• Task description
Output the opening lines of the records exactly. End with the line that contains "b :: rest =>".

[Stored data]

.....

(** The search loop: the first free block of at least [size], with the blocks left
    after [self._free.pop(i)]. *)
Fixpoint pop_fit (size : Z) (free : list block) : option (block * list block) :=
  match free with
  | [] => None
  | b :: rest =>
      if size <=? b.2 then Some (b, rest)
      else match pop_fit size rest with
           | Some (c, rest') => Some (c, b :: rest')
           | None => None
           end
  end.

Definition allocate (size : Z) (a : Allocator) : option Z * Allocator :=
  match pop_fit size (_free a) with
  | Some ((blk_offset, blk_size), rest) =>
      if _segment_size a <? _pool_end a then (None, a)
      else
        let remainder := blk_size - size in
        let free' := if 0 <? remainder then rest ++ [(blk_offset + size, remainder)] else rest in
        let cur := _currently_allocated a + size in
        (Some blk_offset,
         mkAlloc free' (_pool_end a) (_segment_size a) cur (Z.max cur (_peak_usage a)))
  | None =>
      let new_pool_end := _pool_end a + size in
      if _segment_size a <? new_pool_end then (None, a)
      else
        let cur := _currently_allocated a + size in
        (Some (_pool_end a),
         mkAlloc (_free a) new_pool_end (_segment_size a) cur (Z.max cur (_peak_usage a)))
  end.

Definition free_block (offset size : Z) (a : Allocator) : Allocator :=
  mkAlloc (_free a ++ [(offset, size)]) (_pool_end a) (_segment_size a)
    (_currently_allocated a - size) (_peak_usage a).

(** ** Scheduler nodes and buffers *)

Definition _align_up (n alignment : Z) : Z := (n + alignment - 1) / alignment * alignment.

Definition _HBM_ALLOCATION_ALIGNMENT_BYTES : Z := 128.

Inductive layout : Set :=
  | FixedTiledLayout (allocation : nat) (in_lx : bool)
  | OtherLayout.

(** A buffer of [V.graph]: whether it is a sympy symbol, whether it is a
    [SpyreEmptyFallback], and [maybe_get_layout()]. *)
Record buffer_info := mkInfo {
  is_symbol : bool;
  is_empty_fallback : bool;
  maybe_layout : option layout
}.

(** [V.graph]: inputs, outputs and [get_buffer]. *)
Record graph := mkGraph {
  graph_inputs : list string;
  graph_outputs : list string;
  get_buffer : gmap string buffer_info
}.

(** The node classes the pass tells apart.  An [ExternKernelSchedulerNode] that
    wraps a [SpyreEmptyFallback] carries that buffer's name. *)
Inductive node_kind : Set :=
  | Computed
  | ExternKernel (empty_fallback : option string)
  | NopOrFallback
  | Fused
  | CountedLoop.

(** [read_writes] is the node's own, merged for a group. *)
Inductive snode : Type :=
  Node (kind : node_kind) (name : string) (reads writes : list string) (snodes : list snode).

Definition kind_of (n : snode) : node_kind := let 'Node k _ _ _ _ := n in k.
Definition name_of (n : snode) : string := let 'Node _ m _ _ _ := n in m.
Definition reads_of (n : snode) : list string := let 'Node _ _ r _ _ := n in r.
Definition writes_of (n : snode) : list string := let 'Node _ _ _ w _ := n in w.
Definition get_nodes (n : snode) : list snode := let 'Node _ _ _ _ s := n in s.

(** [isinstance(n, FusedSchedulerNode)]; the counted loop is a subclass. *)
Definition is_fused (n : snode) : bool :=
  match kind_of n with Fused | CountedLoop => true | _ => false end.

(** [isinstance(n, _kernel_arg_types)] *)
Definition is_kernel_arg (n : snode) : bool :=
  match kind_of n with ExternKernel _ | NopOrFallback => true | _ => false end.

(** [_iter_all_nodes([n])] *)
Fixpoint iter_all_nodes (n : snode) : list snode :=
  match n with
  | Node k _ _ _ children =>
      match k with
      | Fused | CountedLoop =>
          (fix go (l : list snode) : list snode :=
             match l with [] => [] | c :: l' => iter_all_nodes c ++ go l' end) children
      | _ => [n]
      end
  end.

Section planning.
Context (g : graph) (device_size : string -> Z).

(** [_compute_size_bytes] *)
Definition _compute_size_bytes (name : string) : res Z :=
  match get_buffer g !! name ≫= maybe_layout with
  | Some (FixedTiledLayout _ _) =>
      Ok (_align_up (device_size name) _HBM_ALLOCATION_ALIGNMENT_BYTES)
  | _ => Raise AssertionError
  end.

Definition _alloc_id (name : string) : option nat :=
  match get_buffer g !! name ≫= maybe_layout with
  | Some (FixedTiledLayout a _) => Some a
  | _ => None
  end.

(** ** Live ranges *)

(** The state of the walk: [start] and [end]. *)
Record ranges := mkRanges {
  starts : gmap string Z;
  ends : gmap string Z
}.
(* ===== verification/WorkDivision.v ===== *)
(** * Choosing split factors ([work_division.py], [pass_utils.py])

    The sizes work division ranks and divides (with the bucket metadata of symbolic
    dimensions), the legal factors of one dimension, and the greedy distribution
    [multi_dim_iteration_space_split] of the cores over an iteration space.

    A sympy size expression enters through what the code asks of it: whether it has
    free symbols, its concrete value or optimisation hint, and the bounds ShapeEnv
    records for it.  [config.max_buckets] and [config.min_default_granularity] are
    arguments.  An absent [allowed_splits] or [min_splits] argument behaves as an
    empty dictionary and is one. *)

From S2P Require Import Prelude PyDict.

(** ** Sizes *)

Record Expr := mkExpr {
  has_free_symbols : bool;
  concretize_expr : Z;
  bound_upper : option Z;
  bound_lower : option Z
}.

(** A size without free symbols. *)
Definition concrete (n : Z) : Expr := mkExpr false n None None.

Definition finite_upper_or_none (e : Expr) : option Z :=
  match bound_upper e with
  | Some u => if 0 <? u then Some u else None
  | None => None
  end.

Definition _SHAPE_ENV_DEFAULT_LOWER : Z := 2.

Definition _user_min_or_none (e : Expr) : option Z :=
  match bound_lower e with
  | Some l => if l =? _SHAPE_ENV_DEFAULT_LOWER then None else Some l
  | None => None
  end.

Definition compute_max_size (e : Expr) : Z :=
  if has_free_symbols e then default (concretize_expr e) (finite_upper_or_none e)
  else concretize_expr e.

(** sympy's [divisors]: ascending, and empty for zero. *)
Definition divisors (n : Z) : list Z :=
  filter (fun d => (Z.abs n) mod d = 0) (Z.of_nat <$> seq 1 (Z.to_nat (Z.abs n))).

(** The search for the default granularity: the first divisor the configuration
    accepts. *)
Definition default_granularity (max_buckets min_default_g max_size : Z) : option Z :=
  snd <$> list_find (fun d => min_default_g <= d /\ max_size / d <= max_buckets) (divisors max_size).

Definition compute_granularity (max_buckets min_default_g : Z) (e : Expr) (max_size : Z) : res Z :=
  py_assert (has_free_symbols e);;
  match _user_min_or_none e with
  | Some user_min =>
      if user_min =? 0 then Raise ZeroDivisionError
      else
        raise_if (negb (max_size mod user_min =? 0)) Unsupported;;
        raise_if (max_buckets <? max_size / user_min) Unsupported;;
        Ok user_min
  | None =>
      match default_granularity max_buckets min_default_g max_size with
      | Some d => Ok d
      | None => Raise Unsupported
      end
  end.

(** [{symbol: (max_size, granularity)}] *)
Definition SymbolMeta : Type := dict (Z * Z).

Definition collect_one (max_buckets min_default_g : Z) (se : string * Expr) (meta : SymbolMeta)
    : res SymbolMeta :=
  if negb (has_free_symbols se.2) then Ok meta
  else match finite_upper_or_none se.2 with
       | None => Ok meta
       | Some _ =>
           let max_size := compute_max_size se.2 in
           granularity ← compute_granularity max_buckets min_default_g se.2 max_size;
           Ok (dset se.1 (max_size, granularity) meta)
       end.

Definition _collect_symbol_metadata (max_buckets min_default_g : Z) (it_space : dict Expr)
    : res SymbolMeta :=
  for_each (collect_one max_buckets min_default_g) it_space [].

Definition _effective_size (v : string) (it_space : dict Expr) (meta : SymbolMeta) : Z :=
  match dget meta v with
  | Some (max_size, _) => max_size
  | None => concretize_expr (dget_or (concrete 1) it_space v)
  end.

.....

• Solution for this task
(** The search loop: the first free block of at least [size], with the blocks left
    after [self._free.pop(i)]. *)
Fixpoint pop_fit (size : Z) (free : list block) : option (block * list block) :=
  match free with
  | [] => None
  | b :: rest =>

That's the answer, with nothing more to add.